> _Your goal_:
Please transcribe exactly, and only, the lines of the data below between the line holding "g2_gribend : Buf -> Z * Buf;" and the line holding "(** ** Opening for writing *)", inclusive.

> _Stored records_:
Lemma gather_run {B} (full : list B) : Z.of_nat (length full) = block grid r 0 -> (forall d, (d < r)%nat -> dim_inside d) -> exists out,
  gather_box b rk grid full = Ok out /\ Z.of_nat (length out) = block (extents b) r 0 /\
  forall k, 0 <= k < block (extents b) r 0 -> 0 <= box_source k < Z.of_nat (length full) /\ out !! Z.to_nat k = full !! Z.to_nat (box_source k).
Proof.
  intros Hfull Hin. assert (He : positive_dims (extents b) r) by (intros d Hd; by destruct (Hin d Hd) as (_ & _ & ? & _)).
  unfold gather_box. rewrite Hb, Z.eqb_refl. cbn [negb].
  destruct (box_elements_spec r 0 1 ltac:(lia) ltac:(lia) ltac:(lia)) as (Hbe & _ & _).
  destruct Hbe as [-> Hle]; [intros d Hd; apply Hin; lia|]. rewrite bind_Ok_l, Z.mul_1_l.
  destruct (full_strides_spec r zeros ltac:(lia) ltac:(done)) as (st & E & _ & Hst & _). rewrite block_end in E. unfold dims_down.
  rewrite E, bind_Ok_l. rewrite (zeros_digits (extents b) r He) by lia.
  pose proof (block_pos (extents b) r He 0) as Hv1.
  assert (Hel : forall k, exists x, full !! Z.to_nat (box_source k) = Some x).
  { intros k. destruct (box_offset_spec st k Hin Hst) as [_ Hs]. apply lookup_lt_is_Some_2. lia. }
  rewrite (walk_spec (extents b) r He rk _ (fun k => element 1 (Z.to_nat (box_source k)) full)); [|lia|done|lia|lia|].
  2:{ intros j _. destruct (box_offset_spec st j Hin Hst) as [-> Hs]. rewrite bind_Ok_l. destruct (Hel j) as [x Hx]. rewrite Hx.
      rewrite (proj2 (Z.leb_le 0 _)) by lia. unfold element. rewrite Nat.mul_1_r, (drop_S _ _ _ Hx). cbn [take]. by rewrite take_0. }
  assert (Hone : forall k, length (element 1 (Z.to_nat (box_source k)) full) = 1%nat).
  { intros k. destruct (box_offset_spec st k Hin Hst) as [_ Hs]. unfold element. rewrite length_take, length_drop. lia. }
  eexists. split; [done|]. cbn [app]. rewrite (concat_chunks_length _ 1) by (intros; apply Hone). split; [lia|]. intros k Hk.
  destruct (box_offset_spec st k Hin Hst) as [_ Hbs]. split; [lia|].
  pose proof (element_concat (fun i => element 1 (Z.to_nat (box_source (0 + Z.of_nat i))) full) 1 (Z.to_nat (block (extents b) r 0)) 0
    (Z.to_nat k) ltac:(intros; apply Hone) ltac:(lia)) as Ec.
  assert (Hl : forall (l : list B) i, l !! i = head (element 1 i l)).
  { intros l i. unfold element. rewrite Nat.mul_1_r. rewrite <- (Nat.add_0_r i) at 1. rewrite <- lookup_drop. by destruct (drop i l). }
  rewrite !Hl, Ec. cbn [Nat.add Z.add]. by rewrite Z2Nat.id by lia.
Qed.
End Box.
(* ===== verification/Grib2Driver.v ===== *)
(** * AMIO: the GRIB2 driver ([amio/src/drivers/grib2/grib2_driver.cpp], built with g2c)

    The driver's members are a record, its files the store of an interface [Files], and the
    calls of NCEPLIBS-g2c an interface [G2c]; [g2int] is the 64-bit integer it is declared
    as.  A grid-point value is the list of its four bytes.  What has been written to a stream
    is in the file when the stream has been closed or flushed without error.  Messages of
    exceptions are left out. *)
From Stdlib Require Import ZArith Lia.
From stdpp Require Import base list numbers strings gmap.
From S2P Require Import Prelude CInt Conf PrefetchQueue AmioRequests Grib2Templates RowMajor.
Local Open Scope Z_scope.

(** ** The libraries *)

(** Streams that are open for writing, named by their paths, and files: [fopen] for writing opens a
    stream or fails, [fwrite] gives it what it could write, [fflush] and [fclose] return zero or
    an error; [contents] is what a file has for a program that opens it for reading. *)
Class Files (W : Type) := {
  fopen_write : W -> string -> option W;
  fwrite : W -> string -> list Z -> nat * W;
  fflush : W -> string -> Z * W;
  fclose : W -> string -> Z * W;
  contents : W -> string -> option (list Z)
}.

Record gribfield : Type := mkField {
  ipdtnum : Z; ipdtmpl : option (list Z); igdtmpl : option (list Z); ngrdpts : Z; fld : option (list (list Z))
}.

(** A message under construction is a [Buf]; the calls return g2c's status first. *)
Class G2c (Buf : Type) := {
  g2_create : list Z -> list Z -> Z * Buf;
  g2_addgrid : Buf -> list Z -> list Z -> Z * Buf;
  g2_addfield : Buf -> Z -> list Z -> Z -> list Z -> list (list Z) -> Z -> Z * Buf;
  g2_gribend : Buf -> Z * Buf;
  message : Buf -> list Z;
  seekgb : list Z -> Z -> Z -> Z * Z;
  g2_info : list Z -> Z * list Z * Z;
  g2_getfld : list Z -> Z -> bool -> Z * option gribfield
}.

(** ** State *)

Record GribRecordLocation : Type := mkLocation { offset : Z; rec_length : Z; field_number : Z }.
Record GribFieldIndex : Type := mkIndex { e_ni : Z; e_nj : Z; e_ngrdpts : Z; records : list GribRecordLocation }.

Record GRIB2_Driver : Type := mkDriver {
  initialized_ : bool; settings_ : Grib2Settings; output_path_ : string; active_drt_ : GRIB2_DRT;
  out_file_ : option string; read_mode_ : bool; input_path_ : string; records_ : gmap string GribFieldIndex
}.

Definition new_driver : GRIB2_Driver :=
  mkDriver false default_settings "" AdaptiveEntropyCoding None false "" ∅.

Record VarMeta : Type := mkVarMeta { var_name : string; var_dtype : Z; var_shape : amio_shape_t }.

Definition AMIO_DTYPE_F32 : Z := 0.

Section Driver.
Context {Node : Type} `{!YamlLib Node}.
Context {W : Type} `{!Files W}.
Context {Buf : Type} `{!G2c Buf}.

(** ** Opening for writing *)

(** The first of the keys that is present, or what there was. *)
Fixpoint path_of (config : @Config Node) (keys : list string) (d : string) : result string :=
  match keys with
  | [] => Ok d
  | k :: rest => if has config k then get_string config k else path_of config rest d
  end.

Definition initialize (d : GRIB2_Driver) (config : @Config Node) (w : W) : result (GRIB2_Driver * W) :=
  if initialized_ d then Ok (d, w)
  else
    let s := read_settings config in
    let! path := path_of config ["path"; "output_path"]%string (output_path_ d) in
    let opened o w := (mkDriver true s path (active_drt_ d) o (read_mode_ d) (input_path_ d) (records_ d), w) in
    if negb (String.eqb path "") then
      match fopen_write w path with Some w' => Ok (opened (Some path) w') | None => Throw runtime_error end
    else Ok (opened (out_file_ d) w).

Definition open_write (d : GRIB2_Driver) (config : @Config Node) (w : W) : result (GRIB2_Driver * W) :=
  let! drt := validate_drt config in
  initialize (mkDriver (initialized_ d) (settings_ d) (output_path_ d) drt (out_file_ d) (read_mode_ d) (input_path_ d) (records_ d)) config w.

(** ** Writing *)

(** The points along a parallel and along a meridian. *)
Definition grid_of (shape : amio_shape_t) (num_elements : Z) : result (Z * Z) :=
  if 2 <=? rank shape then
    let! nj := elem (s_extents shape) (Z.to_nat (rank shape - 2)) in
    let! ni := elem (s_extents shape) (Z.to_nat (rank shape - 1)) in Ok (ni, nj)
  else Ok (num_elements, 1).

> _Answer to this problem_:
  g2_gribend : Buf -> Z * Buf;
  message : Buf -> list Z;
  seekgb : list Z -> Z -> Z -> Z * Z;
  g2_info : list Z -> Z * list Z * Z;
  g2_getfld : list Z -> Z -> bool -> Z * option gribfield
}.

(** ** State *)

Record GribRecordLocation : Type := mkLocation { offset : Z; rec_length : Z; field_number : Z }.
Record GribFieldIndex : Type := mkIndex { e_ni : Z; e_nj : Z; e_ngrdpts : Z; records : list GribRecordLocation }.

Record GRIB2_Driver : Type := mkDriver {
  initialized_ : bool; settings_ : Grib2Settings; output_path_ : string; active_drt_ : GRIB2_DRT;
  out_file_ : option string; read_mode_ : bool; input_path_ : string; records_ : gmap string GribFieldIndex
}.

Definition new_driver : GRIB2_Driver :=
  mkDriver false default_settings "" AdaptiveEntropyCoding None false "" ∅.

Record VarMeta : Type := mkVarMeta { var_name : string; var_dtype : Z; var_shape : amio_shape_t }.

Definition AMIO_DTYPE_F32 : Z := 0.

Section Driver.
Context {Node : Type} `{!YamlLib Node}.
Context {W : Type} `{!Files W}.
Context {Buf : Type} `{!G2c Buf}.

(** ** Opening for writing *)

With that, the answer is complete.